Staffa

Staffa
© Almahyra / AdobeStock

By Dave Goulder 




Poised on the gunnel

using the tide swell till the first foot

fastens to basalt 

and we are on our way.

Rain constant as we proceed

with each stride an adventure

as boots slip then grip the broken steps.

Hands seek a dripping rail – 

an occasional feature foreign to the island,
bolted to the black columns that tower

to the thick thatch of the rock’s summit.



We negotiate a light waterfall,

more descending water augmenting

the drenching rain while just below

the waves break and spill,

lapping our boots with each wet attack.

The wind, however, only a mild threat;

force three or four.


Then my left boot suddenly adheres to a rough surface

and I realise that I am grinning. I am enjoying this. 

Memories of gritstone climbs in the 1950s appear and
 swell

and I feel seriously alive.


I look back to see my wife hanging on to 

the last piece of rotting handrail.

While I am liberated, she feels vulnerable but determined. 

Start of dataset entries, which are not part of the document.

(* ===== verification/Rss.v ===== *)
(** * The memory figure of the pool tests ([get_rss_kb] of [src/kv_mempool_slab.c])

    It reads [/proc/self/status] line by line until a line has the field [VmRSS:]. *)

From S2P Require Import Prelude KvsSkiptable CNum Stdio.
Import CNum.

Module Rss.

Definition STATUS : cstr := bs "/proc/self/status".

(** [sscanf(line, "VmRSS: %zu", &rss)]: the number, when it returns 1.  Too large a number
    gives the largest [size_t], a minus sign negates. *)
Definition sscanf_vmrss (s : cstr) : option Z :=
  if decide (take 6 s = bs "VmRSS:") then
    let '(neg, s) := take_sign (skip_space (drop 6 s)) in
    let '(v, n, _) := take_digits 10 ddigit 0 0 s in
    if (n =? 0)%Z then None
    else Some (if (2 ^ 64 <=? v)%Z then 2 ^ 64 - 1 else wrap 64 (if neg then - v else v))%Z
  else None.

Fixpoint rss_loop (fuel : nat) (fp : FILE) : io Z :=
  match fuel with
  | O => out_of_fuel
  | S n =>
      r ← fgets 256 fp;
      match r.1 with
      | None => mret 0%Z
      | Some line =>
          match sscanf_vmrss (cut_nul line) with
          | Some v => mret v
          | None => rss_loop n r.2
          end
      end
  end.

(** Every line takes a byte of the file. *)
Definition get_rss_kb : io Z :=
  f ← fopen STATUS ModeR;
  match f with
  | None => mret 0%Z
  | Some fp => s ← get; rss_loop (S (length (contents s STATUS))) fp
  end.

(** ** What it returns *)

(** A line without its newline. *)
Definition status_line (l : cstr) : Prop := x0a ∉ l /\ x00 ∉ l /\ length l < 255.

Definition status_text (ls : list cstr) : list byte := concat ((fun l => l ++ nl) <$> ls).

(** The value of the first line that has the field. *)
Definition rss_of (ls : list cstr) : Z := default 0%Z (head (omap (fun l => sscanf_vmrss (l ++ nl)) ls)).

Lemma rss_loop_run s al : forall ls fuel pre eof,
  files s !! STATUS = Some (pre ++ status_text ls) -> Forall status_line ls -> length ls < fuel ->
  rss_loop fuel (mk_FILE STATUS ModeR (length pre) eof) (s, al) = Ret (rss_of ls, (s, al)).
Proof.
  induction ls as [|l ls IH]; intros fuel pre eof Hs Hok Hf; (destruct fuel as [|n]; [cbn in Hf; lia|]);
    cbn [rss_loop]; unfold fgets; mcbn; cbn [f_pos f_path f_mode f_eof]; unfold contents; rewrite Hs;
    cbn [default from_option id]; rewrite drop_app_length.
  - done.
  - apply list.Forall_cons in Hok as [(Hnl & H0 & Hl) Hok]. cbn [length] in Hf.
    assert (Et : status_text (l :: ls) = l ++ x0a :: status_text ls)
      by (unfold status_text; rewrite fmap_cons; cbn [concat]; by rewrite <- app_assoc).
    change (256 - 1) with 255. rewrite Et, line_of_line by done.
    rewrite decide_False by (by destruct l). rewrite cut_nul_id by (unfold cstr_ok; set_solver).
    unfold rss_of. cbn [omap list_omap]. destruct (sscanf_vmrss (l ++ nl)) as [v|]; [done|].
    rewrite <- length_app. apply IH; [|done|lia]. by rewrite Hs, Et, <- !app_assoc.
Qed.

(** The field as the kernel writes it. *)
Lemma sscanf_vmrss_field sp z rest :
  Forall (fun c => isspace c = true) sp -> (0 <= z < 2 ^ 64)%Z ->
  sscanf_vmrss (bs "VmRSS:" ++ sp ++ dec z ++ x20 :: rest) = Some z.
Proof.
  intros Hsp Hz. unfold sscanf_vmrss. rewrite decide_True by done.
  change (drop 6 (bs "VmRSS:" ++ sp ++ dec z ++ x20 :: rest)) with (sp ++ dec z ++ x20 :: rest).
  pose proof (dec_digits z ltac:(lia)) as Hd. pose proof (dec_val z ltac:(lia)) as Hv.
  destruct (dec_cons z) as (c & l & E). rewrite E in *.
  assert (Hc : isdigit c = true) by (by apply list.Forall_cons in Hd as [Hc _]).
  destruct (isdigit_plain c Hc) as (H1 & H2 & H3 & _).
  assert (Esp : skip_space (sp ++ (c :: l) ++ x20 :: rest) = (c :: l) ++ x20 :: rest).
  { induction Hsp as [|x sp Hx _ IH]; cbn [app skip_space]; [by rewrite H1|by rewrite Hx]. }
  rewrite Esp. cbn [app take_sign]. rewrite !decide_False by done.
  assert (Edig : forall ds acc n, Forall (fun c => isdigit c = true) ds ->
    take_digits 10 ddigit acc n (ds ++ x20 :: rest) = (digits_val acc ds, (n + Z.of_nat (length ds))%Z, x20 :: rest)).
  { induction ds as [|d ds IH]; intros acc n Hds; cbn [app take_digits digits_val foldl length].
    - by rewrite Z.add_0_r.
    - apply list.Forall_cons in Hds as [Hdd Hds]. unfold ddigit at 1. rewrite Hdd, IH by done.
      unfold digits_val. do 2 f_equal. lia. }
  change (c :: l ++ x20 :: rest) with ((c :: l) ++ x20 :: rest). rewrite Edig by done. rewrite Hv.
  destruct (Z.eqb_spec (0 + Z.of_nat (length (c :: l))) 0) as [E0|_]; [cbn [length] in E0; lia|].
  destruct (Z.leb_spec (2 ^ 64) z); [lia|]. f_equal. by apply Z.mod_small.
Qed.

(** C29: [get_rss_kb] returns the number in the first line of the status file that has the
    field [VmRSS:], or 0 when no line has it, as long as every line fits the buffer. *)
Theorem get_rss_reads_first_field ls s al :
  files s !! STATUS = Some (status_text ls) -> Forall status_line ls ->
  get_rss_kb (s, al) = Ret (rss_of ls, (s, al)).
Proof.
  intros Hs Hok. unfold get_rss_kb, fopen. mcbn. rewrite Hs. mcbn. unfold contents. rewrite Hs.
  apply (rss_loop_run s al ls _ [] false Hs Hok). cbn [default from_option id].
  assert (Hlen : length ls <= length (status_text ls)); [|lia].
  clear. unfold status_text. induction ls as [|l ls IH]; [done|]. rewrite fmap_cons. cbn [concat length].
  rewrite !length_app. cbn. lia.
Qed.

Definition status_file : list cstr := [bs "Name: test"; bs "VmRSS:     1234 kB"; bs "Threads: 1"].

Definition status_fs : fs := mk_fs {[STATUS := status_text status_file]} ∅ (fun _ _ => true) 0.

Example get_rss_reads_first_field_witness :
  get_rss_kb (status_fs, [])
  = Ret (1234%Z, (status_fs, [])).
Proof.
  rewrite (get_rss_reads_first_field status_file); [reflexivity|reflexivity|].
  repeat constructor; vm_compute; try set_solver; lia.
Defined.

End Rss.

I take her hand and we continue shouldering the streaming 

rock wall till we turn the corner

and enter the cave.


The noise of the contained turbulent water

fills the gloomy space in this vast wet cathedral

and we see that we are surrounded 

by black organ pipes that soar to a roof 

of broken basalt columns long gone.

Today this is not a friendly place

but we go as far as we can

and of course, Mendelssohn is with us.



He won’t go till we do but no,

we are not quite ready, not yet. 

We must savour more minutes in the sodden air

to absorb and store the experience.

It is unique,

just like the island.


It seemed like a good idea. We were visiting friends on the Isle of Mull where I hadn’t been since 1961 so why not treat Mary to a birthday present of a trip to Staffa and Fingal’s Cave. It was the boatman’s first trip of the season and he was going out there even in this post-storm weather. Two by two the other people turned back to the boat, intimidated by the tide’s swell, the steady rain and the very slippery rocks but that did not deter this pair of Sutherland dwellers of many years. Our stay was brief and on our return we were offered a free trip in better weather. We declined the offer saying,”That was so special; a memory to savour. It wouldn’t be the same on a calm day.”